§ Given data:
(* ===== verification/CmdKeys.v ===== *)
(** * Key commands: internal/handler/handler_ops.go

    The handlers of the commands on keys, whatever their type: deletion,
    expiry, names and types, and the two ways of listing the keyspace, KEYS
    and SCAN. *)
From stdpp Require Import gmap strings list.
From Stdlib Require Import ZArith Lia Ascii.
From S2P Require Import Prelude GoStd Resp KeyCodec Db StoreMeta StoreKeys Ops CmdStrings.
Import Resp Ops Meta KeyOps Cmd.

Module KeyCmds.
Local Open Scope Z_scope.

Definition delOp (args : list Value) : prog Value :=
  match args with
  | [] => mret (ErrWrongArgs "del")
  | _ => reply (KeyOp (Del (strs args))) Int
  end.
Definition unlinkOp (args : list Value) : prog Value := delOp args.

Definition existsOp (args : list Value) : prog Value :=
  match args with
  | [] => mret (ErrWrongArgs "exists")
  | _ => reply (KeyOp (Exists_ (strs args))) Int
  end.

(** *** Expiry *)

Fixpoint expireFlags (args : list Value) (o : ExpireOptions) : Value + ExpireOptions :=
  match args with
  | [] => inr o
  | a :: args =>
      let flag := Strings.ToUpper (vBulk a) in
      if bool_decide (flag = "NX") then expireFlags args (MkExpireOptions true (XX o) (GT o) (LT o))
      else if bool_decide (flag = "XX") then expireFlags args (MkExpireOptions (NX o) true (GT o) (LT o))
      else if bool_decide (flag = "GT") then expireFlags args (MkExpireOptions (NX o) (XX o) true (LT o))
      else if bool_decide (flag = "LT") then expireFlags args (MkExpireOptions (NX o) (XX o) (GT o) true)
      else inl (Err ("ERR Unsupported option " +:+ vBulk a))
  end.
Definition parseExpireOptions (args : list Value) : Value + ExpireOptions :=
  match expireFlags args (MkExpireOptions false false false false) with
  | inl e => inl e
  | inr o =>
      if NX o && (XX o || GT o || LT o)
      then inl (Err "ERR NX and XX, GT or LT options at the same time are not compatible")
      else if GT o && LT o then inl (Err "ERR GT and LT options at the same time are not compatible")
      else inr o
  end.

(** The four commands differ in their error texts and in what the number
    means. *)
Definition expireWith (name : string) (notInt : Value) (o : string → Z → ExpireOptions → key_op bool)
    (args : list Value) : prog Value :=
  match args with
  | key :: n :: flags =>
      match Strconv.ParseInt (vBulk n) with
      | None => mret notInt
      | Some n =>
          match parseExpireOptions flags with
          | inl e => mret e
          | inr opts => reply (KeyOp (o (vBulk key) n opts)) boolInt
          end
      end
  | _ => mret (ErrWrongArgs name)
  end.
Definition expireOp : list Value → prog Value :=
  expireWith "expire" notInteger (λ key n opts, Expire key (Duration n Second) opts).
Definition pexpireOp : list Value → prog Value :=
  expireWith "pexpire" notInteger (λ key n opts, Expire key (Duration n Millisecond) opts).
Definition expireatOp : list Value → prog Value :=
  expireWith "expireat" ERRnotInteger (λ key n opts, ExpireAt key (Unix n) opts).
Definition pexpireatOp : list Value → prog Value :=
  expireWith "pexpireat" ERRnotInteger (λ key n opts, ExpireAt key (UnixMilli n) opts).

Definition ttlOp (args : list Value) : prog Value :=
  match args with [key] => reply (KeyOp (TTL (vBulk key))) Int | _ => mret (ErrWrongArgs "ttl") end.
Definition pttlOp (args : list Value) : prog Value :=
  match args with [key] => reply (KeyOp (PTTL (vBulk key))) Int | _ => mret (ErrWrongArgs "pttl") end.
Definition persistOp (args : list Value) : prog Value :=
  match args with [key] => reply (KeyOp (Persist (vBulk key))) boolInt | _ => mret (ErrWrongArgs "persist") end.

(** *** Names and types *)

Definition keysOp (args : list Value) : prog Value :=
  match args with [pattern] => reply (KeyOp (Keys (vBulk pattern))) bulks | _ => mret (ErrWrongArgs "keys") end.
Definition typeCmdOp (args : list Value) : prog Value :=
  match args with
  | [key] => reply (KeyOp (Type_ (vBulk key))) (VStr SimpleString)
  | _ => mret (ErrWrongArgs "type")
  end.
Definition renameOp (args : list Value) : prog Value :=
  match args with
  | [a; b] => reply (KeyOp (Rename (vBulk a) (vBulk b))) ok
  | _ => mret (ErrWrongArgs "rename")
  end.
Definition copyOp (args : list Value) : prog Value :=
  match args with
  | source :: destination :: opts =>
      let replace := existsb (λ a, bool_decide (Strings.ToUpper (vBulk a) = "REPLACE")) opts in
      reply (KeyOp (Copy (vBulk source) (vBulk destination) replace)) boolInt
  | _ => mret (ErrWrongArgs "copy")
  end.
Definition randomKeyOp (args : list Value) : prog Value :=
  match args with [] => reply (KeyOp RandomKey) optBulk | _ => mret (ErrWrongArgs "randomkey") end.
Definition dbsizeOp (args : list Value) : prog Value := reply (KeyOp DBSize) Int.

Definition objectHelp : Value :=
  Arr [Bulk "OBJECT <subcommand> [<arg> ...]. Subcommands are:"; Bulk "ENCODING <key>";
       Bulk "    Return the kind of internal representation used to store the value at <key>."].
Definition objectFreq : Value :=
  Err "ERR An LFU maxmemory policy is not selected, access frequency not tracked. Please note that when switching between maxmemory policies at runtime LFU and LRU data will take some time to adjust.".
Definition encodingOf (kt : string) : Value :=
  if bool_decide (kt = TypeNone) then Err "ERR no such key"
  else if bool_decide (kt = TypeString) then Bulk "raw"
  else if bool_decide (kt = TypeHash) then Bulk "listpack"
  else if bool_decide (kt = TypeList) then Bulk "quicklist"
  else if bool_decide (kt = TypeSet) then Bulk "listpack"
  else if bool_decide (kt = TypeZSet) then Bulk "skiplist"
  else Bulk "raw".
Definition objectOp (args : list Value) : prog Value :=
  match args with
  | [] => mret (ErrWrongArgs "object")
  | a :: rest =>
      let sub := Strings.ToUpper (vBulk a) in
      if bool_decide (sub = "ENCODING") then
        match rest with
        | [key] => reply (KeyOp (Type_ (vBulk key))) encodingOf
        | _ => mret (ErrWrongArgs "object encoding")
        end
      else if bool_decide (sub = "HELP") then mret objectHelp
      else if bool_decide (sub ∈ ["FREQ"; "IDLETIME"; "REFCOUNT"]) then mret objectFreq
      else mret (Err ("ERR Unknown subcommand or wrong number of arguments for '" +:+
                      Strings.ToLower (vBulk a) +:+ "'. Try OBJECT HELP."))
  end.

(** WATCH and UNWATCH do nothing. *)
Definition watchOp (args : list Value) : prog Value := mret OK.
Definition unwatchOp (args : list Value) : prog Value := mret OK.

(** *** SCAN *)

(** The page of [all] that starts at [start]: [count] elements at most, and
    the cursor of the next page, "0" after the last. A slice with bounds out
    of order panics. *)
Definition page (start count : Z) (all : list string) : prog Value :=
  let len := Z.of_nat (length all) in
  if len <=? start then mret (Arr [Bulk "0"; Arr []])
  else
    let end_ := wrap64 (start + count) in
    let end_ := if len <? end_ then len else end_ in
    if (start <? 0) || (end_ <? start) then Panic "slice bounds out of range"
    else mret (Arr [Bulk (if len <=? end_ then "0" else Strconv.Itoa end_);
                    bulks (take (Z.to_nat (end_ - start)) (drop (Z.to_nat start) all))]).

Record scanOpts := MkScanOpts { sc_pattern : string; sc_count : Z; sc_type : string }.
Fixpoint scanOptions (args : list Value) (o : scanOpts) : Value + scanOpts :=
  match args with
  | [] => inr o
  | a :: rest =>
      let opt := Strings.ToUpper (vBulk a) in
      if bool_decide (opt = "MATCH") then
        match rest with
        | [] => inl syntaxError
        | p :: rest => scanOptions rest (MkScanOpts (vBulk p) (sc_count o) (sc_type o))
        end
      else if bool_decide (opt = "COUNT") then
        match rest with
        | [] => inl syntaxError
        | n :: rest => match Strconv.ParseInt (vBulk n) with
                       | None => inl notInteger
                       | Some n => scanOptions rest (MkScanOpts (sc_pattern o) n (sc_type o))
                       end
        end
      else if bool_decide (opt = "TYPE") then
        match rest with
        | [] => inl syntaxError
        | t :: rest => scanOptions rest (MkScanOpts (sc_pattern o) (sc_count o) (Strings.ToLower (vBulk t)))
        end
      else scanOptions rest o
  end.

(** The keys of one type; a key whose type cannot be read is left out. *)
Fixpoint filterType (typeFilter : string) (keys : list string) : prog (list string) :=
  match keys with
  | [] => mret []
  | key :: keys =>
      r ← call (KeyOp (Type_ key));
      rest ← filterType typeFilter keys;
      match r with
      | Ok kt => mret (if bool_decide (kt = typeFilter) then key :: rest else rest)
      | Fail _ => mret rest
      end
  end.

Definition scanOp (args : list Value) : prog Value :=
  match args with
  | [] => mret (ErrWrongArgs "scan")
  | cursor :: opts =>
      match Strconv.ParseInt (vBulk cursor) with
      | None => mret (Err "invalid cursor")
      | Some cursor =>
          match scanOptions opts (MkScanOpts "*" 10 "") with
          | inl e => mret e
          | inr o =>
              r ← call (KeyOp (Keys (sc_pattern o)));
              match r with
              | Fail er => mret (errReply er)
              | Ok allKeys =>
                  filtered ← (if bool_decide (sc_type o = "") then mret allKeys
                              else filterType (sc_type o) allKeys);
                  page cursor (sc_count o) filtered
              end
          end
      end
  end.

End KeyCmds.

§ Exercise objective:
Give again, exactly as written, the lines running from the first line of the data above through the line that contains "Definition delOp (args".

§ Reply:
(* ===== verification/CmdKeys.v ===== *)
(** * Key commands: internal/handler/handler_ops.go

    The handlers of the commands on keys, whatever their type: deletion,
    expiry, names and types, and the two ways of listing the keyspace, KEYS
    and SCAN. *)
From stdpp Require Import gmap strings list.
From Stdlib Require Import ZArith Lia Ascii.
From S2P Require Import Prelude GoStd Resp KeyCodec Db StoreMeta StoreKeys Ops CmdStrings.
Import Resp Ops Meta KeyOps Cmd.

Module KeyCmds.
Local Open Scope Z_scope.

Definition delOp (args : list Value) : prog Value :=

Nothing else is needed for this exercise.